Napier Vacuum Coffee Maker Napier-List Steam Coffee Machine

The Napierian coffee machine has enjoyed great popularity in England. The principle has in later years been incorporated in the Napier-List steam coffee machine for use in hotels, ships, restaurants, etc. Steam is used as a source of heat, but does not mix with the coffee. List's patent is for an improvement on the Napierian system and was granted in 1891.

It is related that shortly before he died, old Mr. Napier, at the termination of a dispute in Smith & Co.'s factory at Glasgow, where the device was being made under his instruction, said to old Mr.
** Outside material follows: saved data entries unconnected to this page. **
(** X16. With the timestamps of a chat distinct, pages chain without loss or
    repetition. When the first page gives a cursor, the page before that
    cursor followed by the first page is the page of twice the limit;
    when it gives none, it holds every message of the chat. *)
Theorem getMessages_pages_chain (table : list message_record) (chatId : uuid)
    (limit : nat) (first : page) :
  NoDup (map record_created_at
           (filter (fun m => String.eqb (record_chat_id m) chatId) table)) ->
  (0 < limit)%nat ->
  getMessages None table chatId limit None = Ok first ->
  match next first with
  | Some cursor =>
      exists second whole,
        getMessages None table chatId limit (Some cursor) = Ok second
        /\ getMessages None table chatId (2 * limit) None = Ok whole
        /\ page_messages whole
           = (page_messages second ++ page_messages first)%list
  | None =>
      forall m, In m table -> record_chat_id m = chatId ->
                In (view m) (page_messages first)
  end.
Proof.
  intros Hnd Hpos H. unfold getMessages in *. injection H as <-.
  cbn [next page_messages].
  assert (Erows : filter (fun m => String.eqb (record_chat_id m) chatId && true)
                    table
                  = filter (fun m => String.eqb (record_chat_id m) chatId) table).
  { apply filter_ext. intro m. apply andb_true_r. }
  rewrite Erows.
  set (rows := filter (fun m => String.eqb (record_chat_id m) chatId) table)
    in *.
  set (L := newest_first rows).
  assert (HL : StronglySorted newer L).
  { apply strictly_sorted; [apply newest_first_sorted |].
    apply (Permutation_NoDup (l := map record_created_at rows));
      [| exact Hnd].
    apply Permutation_map. symmetry. apply newest_first_perm. }
  destruct (List.length (firstn limit L) =? limit)%nat eqn:E.
  - apply Nat.eqb_eq in E. rewrite length_firstn in E.
    assert (Hlen : (0 < limit <= List.length L)%nat) by lia.
    rewrite nth_error_firstn_last by exact Hlen.
    destruct (nth_error L (limit - 1)) as [x |] eqn:Ex.
    2: { apply nth_error_None in Ex. lia. }
    cbn [option_map].
    assert (E2 : newest_first
                   (filter (fun m => String.eqb (record_chat_id m) chatId
                                     && (record_created_at m
                                         <? record_created_at x)%Z) table)
                 = skipn limit L).
    { rewrite (filter_both (fun m => String.eqb (record_chat_id m) chatId)).
      fold rows. rewrite <- filter_newest_first. fold L.
      rewrite (older_than_cursor L (limit - 1) x HL Ex).
      f_equal. lia. }
    rewrite E2. do 2 eexists. split; [reflexivity |].
    split; [reflexivity |]. cbn [page_messages].
    rewrite firstn_twice, map_app, rev_app_distr. reflexivity.
  - apply Nat.eqb_neq in E. rewrite length_firstn in E.
    intros m Hin Hchat. apply in_rev. rewrite rev_involutive.
    apply in_map. rewrite firstn_all2 by lia.
    apply (Permutation_in _ (Permutation_sym (newest_first_perm rows))).
    apply filter_In. split; [exact Hin |]. now apply String.eqb_eq.
Qed.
Smith:

"You may be a guid silversmith, but I am a better engineer."


Showing Method of Operation

Finley Acker's Filter-Paper Coffee Pot

In 1841, William Ward Andrews was granted an English patent on an improved pot employing a pump to force the boiling water through the ground coffee while contained in a perforated cylinder screwed to the bottom of the pot.

In 1842, the first French patent on a glass coffee-making device was granted to Madame Vassieux of Lyons.

Following this, there were numerous patents issued in France and England on double glass-globe coffee-making devices. They were first known as double glass balloons, and most of them employed metal strainers.